►

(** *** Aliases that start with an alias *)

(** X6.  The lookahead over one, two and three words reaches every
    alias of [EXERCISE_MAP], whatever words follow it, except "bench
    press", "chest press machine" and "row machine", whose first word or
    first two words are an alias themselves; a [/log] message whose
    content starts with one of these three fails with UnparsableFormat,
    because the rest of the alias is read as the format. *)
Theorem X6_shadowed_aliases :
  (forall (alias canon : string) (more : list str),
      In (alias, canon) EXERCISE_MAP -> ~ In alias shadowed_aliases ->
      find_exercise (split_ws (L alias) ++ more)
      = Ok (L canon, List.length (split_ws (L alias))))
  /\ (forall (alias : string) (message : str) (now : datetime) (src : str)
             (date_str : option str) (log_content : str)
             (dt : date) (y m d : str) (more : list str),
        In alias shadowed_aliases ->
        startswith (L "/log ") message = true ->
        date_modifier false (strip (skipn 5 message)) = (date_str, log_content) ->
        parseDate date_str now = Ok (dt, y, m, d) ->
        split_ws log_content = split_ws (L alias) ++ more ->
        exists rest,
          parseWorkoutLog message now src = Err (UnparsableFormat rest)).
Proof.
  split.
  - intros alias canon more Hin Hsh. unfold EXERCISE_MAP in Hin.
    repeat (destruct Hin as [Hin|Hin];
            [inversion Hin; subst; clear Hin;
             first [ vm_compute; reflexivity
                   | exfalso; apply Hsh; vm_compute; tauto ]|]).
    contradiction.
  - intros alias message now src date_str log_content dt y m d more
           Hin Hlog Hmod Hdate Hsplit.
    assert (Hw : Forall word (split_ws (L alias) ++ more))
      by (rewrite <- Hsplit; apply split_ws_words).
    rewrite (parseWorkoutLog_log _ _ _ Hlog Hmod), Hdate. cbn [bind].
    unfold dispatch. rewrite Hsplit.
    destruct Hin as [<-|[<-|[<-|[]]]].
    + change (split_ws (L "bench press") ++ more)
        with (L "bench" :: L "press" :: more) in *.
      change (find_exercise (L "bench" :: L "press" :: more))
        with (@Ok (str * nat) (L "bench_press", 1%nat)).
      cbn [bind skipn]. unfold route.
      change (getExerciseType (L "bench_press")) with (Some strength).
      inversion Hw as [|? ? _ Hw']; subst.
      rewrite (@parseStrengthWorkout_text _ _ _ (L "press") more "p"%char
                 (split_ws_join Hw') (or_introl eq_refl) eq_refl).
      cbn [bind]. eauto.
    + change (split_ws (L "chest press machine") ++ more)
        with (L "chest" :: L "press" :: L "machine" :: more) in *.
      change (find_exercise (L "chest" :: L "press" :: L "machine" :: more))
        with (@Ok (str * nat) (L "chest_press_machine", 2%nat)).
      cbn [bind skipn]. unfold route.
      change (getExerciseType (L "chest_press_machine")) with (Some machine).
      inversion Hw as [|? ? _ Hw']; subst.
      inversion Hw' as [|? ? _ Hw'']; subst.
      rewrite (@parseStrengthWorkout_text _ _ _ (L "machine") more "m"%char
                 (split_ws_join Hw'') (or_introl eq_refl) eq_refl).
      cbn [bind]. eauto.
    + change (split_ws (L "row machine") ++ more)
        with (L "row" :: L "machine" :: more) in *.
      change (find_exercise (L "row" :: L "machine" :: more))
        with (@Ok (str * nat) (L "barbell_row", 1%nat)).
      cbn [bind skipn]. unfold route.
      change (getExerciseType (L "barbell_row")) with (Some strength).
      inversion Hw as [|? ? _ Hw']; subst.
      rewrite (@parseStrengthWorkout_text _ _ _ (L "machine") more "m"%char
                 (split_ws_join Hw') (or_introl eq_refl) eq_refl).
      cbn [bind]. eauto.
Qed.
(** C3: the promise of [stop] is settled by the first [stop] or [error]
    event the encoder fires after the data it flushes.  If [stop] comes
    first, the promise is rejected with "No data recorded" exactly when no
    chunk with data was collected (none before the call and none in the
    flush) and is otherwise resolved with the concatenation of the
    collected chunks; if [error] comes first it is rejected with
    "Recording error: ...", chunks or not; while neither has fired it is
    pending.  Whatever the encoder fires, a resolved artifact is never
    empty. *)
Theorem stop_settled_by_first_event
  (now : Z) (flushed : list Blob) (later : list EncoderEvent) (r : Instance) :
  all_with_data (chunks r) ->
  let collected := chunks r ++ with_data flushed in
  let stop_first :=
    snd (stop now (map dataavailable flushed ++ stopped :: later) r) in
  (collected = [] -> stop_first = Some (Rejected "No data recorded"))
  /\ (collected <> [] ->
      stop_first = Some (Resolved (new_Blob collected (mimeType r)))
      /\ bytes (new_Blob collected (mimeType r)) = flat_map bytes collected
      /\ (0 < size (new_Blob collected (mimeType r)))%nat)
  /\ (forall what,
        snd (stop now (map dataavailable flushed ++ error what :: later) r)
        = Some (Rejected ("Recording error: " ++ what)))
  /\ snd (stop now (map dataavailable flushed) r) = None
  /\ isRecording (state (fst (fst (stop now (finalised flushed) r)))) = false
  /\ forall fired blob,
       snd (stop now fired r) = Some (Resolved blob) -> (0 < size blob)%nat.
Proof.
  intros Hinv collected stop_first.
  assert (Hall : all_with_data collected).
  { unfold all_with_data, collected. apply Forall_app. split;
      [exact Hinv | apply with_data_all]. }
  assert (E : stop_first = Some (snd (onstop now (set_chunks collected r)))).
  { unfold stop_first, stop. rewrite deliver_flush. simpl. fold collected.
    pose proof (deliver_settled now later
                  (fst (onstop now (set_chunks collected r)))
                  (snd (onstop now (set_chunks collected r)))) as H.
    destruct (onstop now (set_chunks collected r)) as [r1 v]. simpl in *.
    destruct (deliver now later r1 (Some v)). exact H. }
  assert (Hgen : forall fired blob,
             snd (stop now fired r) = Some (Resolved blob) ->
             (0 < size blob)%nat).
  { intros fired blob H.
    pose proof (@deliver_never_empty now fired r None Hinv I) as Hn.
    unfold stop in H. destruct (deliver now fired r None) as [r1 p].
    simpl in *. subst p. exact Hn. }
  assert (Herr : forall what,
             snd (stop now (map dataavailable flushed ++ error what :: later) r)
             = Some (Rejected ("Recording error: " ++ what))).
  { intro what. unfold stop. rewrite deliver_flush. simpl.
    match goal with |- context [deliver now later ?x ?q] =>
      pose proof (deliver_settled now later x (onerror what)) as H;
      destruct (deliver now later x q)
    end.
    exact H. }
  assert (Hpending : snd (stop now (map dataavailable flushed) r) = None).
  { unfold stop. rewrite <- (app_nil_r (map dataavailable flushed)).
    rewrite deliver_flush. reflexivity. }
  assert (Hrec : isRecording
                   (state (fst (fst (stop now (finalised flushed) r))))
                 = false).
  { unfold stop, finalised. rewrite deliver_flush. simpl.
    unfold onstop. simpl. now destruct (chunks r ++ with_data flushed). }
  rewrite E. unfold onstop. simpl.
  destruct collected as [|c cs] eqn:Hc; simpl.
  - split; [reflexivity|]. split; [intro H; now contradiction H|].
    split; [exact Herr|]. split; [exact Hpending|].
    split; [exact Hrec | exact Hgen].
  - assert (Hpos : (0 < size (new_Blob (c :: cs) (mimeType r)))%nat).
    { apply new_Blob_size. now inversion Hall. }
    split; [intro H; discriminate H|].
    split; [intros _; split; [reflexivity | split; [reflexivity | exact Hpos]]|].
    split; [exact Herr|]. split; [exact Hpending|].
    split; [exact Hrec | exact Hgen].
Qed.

◄

• _WHAT TO PRODUCE_: Gather from the entries above all lines that include the string "intros".

• _OUTPUT FOR THIS TASK_:
  - intros alias canon more Hin Hsh. unfold EXERCISE_MAP in Hin.
  - intros alias message now src date_str log_content dt y m d more
  intros Hinv collected stop_first.
  { intros fired blob H.
    split; [intros _; split; [reflexivity | split; [reflexivity | exact Hpos]]|].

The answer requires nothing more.